Work required – For each line of the data that includes the word "done", copy the line.

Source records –
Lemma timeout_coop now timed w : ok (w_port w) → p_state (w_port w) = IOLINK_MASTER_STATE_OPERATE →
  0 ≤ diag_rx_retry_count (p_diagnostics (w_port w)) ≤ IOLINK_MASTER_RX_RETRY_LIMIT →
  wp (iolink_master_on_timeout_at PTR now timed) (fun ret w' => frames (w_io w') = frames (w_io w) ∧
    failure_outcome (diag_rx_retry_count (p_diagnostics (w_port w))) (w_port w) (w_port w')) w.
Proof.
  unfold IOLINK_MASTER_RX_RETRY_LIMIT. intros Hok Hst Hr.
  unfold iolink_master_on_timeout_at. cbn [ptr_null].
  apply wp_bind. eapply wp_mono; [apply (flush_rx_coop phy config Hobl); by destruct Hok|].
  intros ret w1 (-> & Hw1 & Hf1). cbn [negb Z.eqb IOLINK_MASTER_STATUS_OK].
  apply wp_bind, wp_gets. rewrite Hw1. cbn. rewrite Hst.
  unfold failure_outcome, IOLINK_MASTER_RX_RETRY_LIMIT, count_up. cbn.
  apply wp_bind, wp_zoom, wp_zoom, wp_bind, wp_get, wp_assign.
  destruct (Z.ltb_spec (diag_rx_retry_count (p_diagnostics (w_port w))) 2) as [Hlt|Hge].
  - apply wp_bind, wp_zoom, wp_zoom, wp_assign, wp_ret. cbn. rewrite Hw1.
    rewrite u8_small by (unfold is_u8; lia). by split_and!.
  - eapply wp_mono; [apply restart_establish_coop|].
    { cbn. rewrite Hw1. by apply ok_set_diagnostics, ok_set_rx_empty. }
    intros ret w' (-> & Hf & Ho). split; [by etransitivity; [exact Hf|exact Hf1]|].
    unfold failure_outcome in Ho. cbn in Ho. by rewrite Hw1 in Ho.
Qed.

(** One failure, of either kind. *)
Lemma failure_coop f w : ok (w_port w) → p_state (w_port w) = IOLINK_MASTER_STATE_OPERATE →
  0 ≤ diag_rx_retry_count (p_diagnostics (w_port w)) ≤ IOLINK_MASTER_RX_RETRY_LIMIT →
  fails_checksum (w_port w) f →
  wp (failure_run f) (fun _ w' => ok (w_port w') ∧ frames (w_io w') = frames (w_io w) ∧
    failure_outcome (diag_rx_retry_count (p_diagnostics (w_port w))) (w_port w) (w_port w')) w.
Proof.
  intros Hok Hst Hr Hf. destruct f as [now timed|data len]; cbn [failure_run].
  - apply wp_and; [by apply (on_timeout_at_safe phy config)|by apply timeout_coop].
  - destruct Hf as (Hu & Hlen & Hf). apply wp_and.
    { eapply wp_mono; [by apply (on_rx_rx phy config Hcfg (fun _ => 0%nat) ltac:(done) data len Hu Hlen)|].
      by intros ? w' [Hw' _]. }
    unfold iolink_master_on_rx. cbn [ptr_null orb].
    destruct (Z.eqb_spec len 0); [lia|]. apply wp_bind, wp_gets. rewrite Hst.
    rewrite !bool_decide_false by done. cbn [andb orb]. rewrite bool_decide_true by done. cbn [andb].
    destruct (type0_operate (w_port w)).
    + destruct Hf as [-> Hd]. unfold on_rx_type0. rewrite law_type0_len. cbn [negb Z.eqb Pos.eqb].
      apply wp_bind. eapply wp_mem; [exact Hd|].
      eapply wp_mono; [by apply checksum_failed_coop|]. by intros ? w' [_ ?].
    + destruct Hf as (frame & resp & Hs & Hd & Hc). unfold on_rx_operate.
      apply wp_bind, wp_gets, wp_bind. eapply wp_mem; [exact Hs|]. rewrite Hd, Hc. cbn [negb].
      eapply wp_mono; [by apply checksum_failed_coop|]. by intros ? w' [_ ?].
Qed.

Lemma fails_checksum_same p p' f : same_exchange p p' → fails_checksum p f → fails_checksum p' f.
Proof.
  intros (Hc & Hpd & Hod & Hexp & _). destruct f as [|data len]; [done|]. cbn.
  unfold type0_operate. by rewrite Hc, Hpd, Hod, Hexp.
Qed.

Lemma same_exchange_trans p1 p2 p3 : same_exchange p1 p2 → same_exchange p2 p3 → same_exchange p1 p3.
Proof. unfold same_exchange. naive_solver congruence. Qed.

Exercise answer –
    { eapply wp_mono; [by apply (on_rx_rx phy config Hcfg (fun _ => 0%nat) ltac:(done) data len Hu Hlen)|].
    rewrite !bool_decide_false by done. cbn [andb orb]. rewrite bool_decide_true by done. cbn [andb].
  intros (Hc & Hpd & Hod & Hexp & _). destruct f as [|data len]; [done|]. cbn.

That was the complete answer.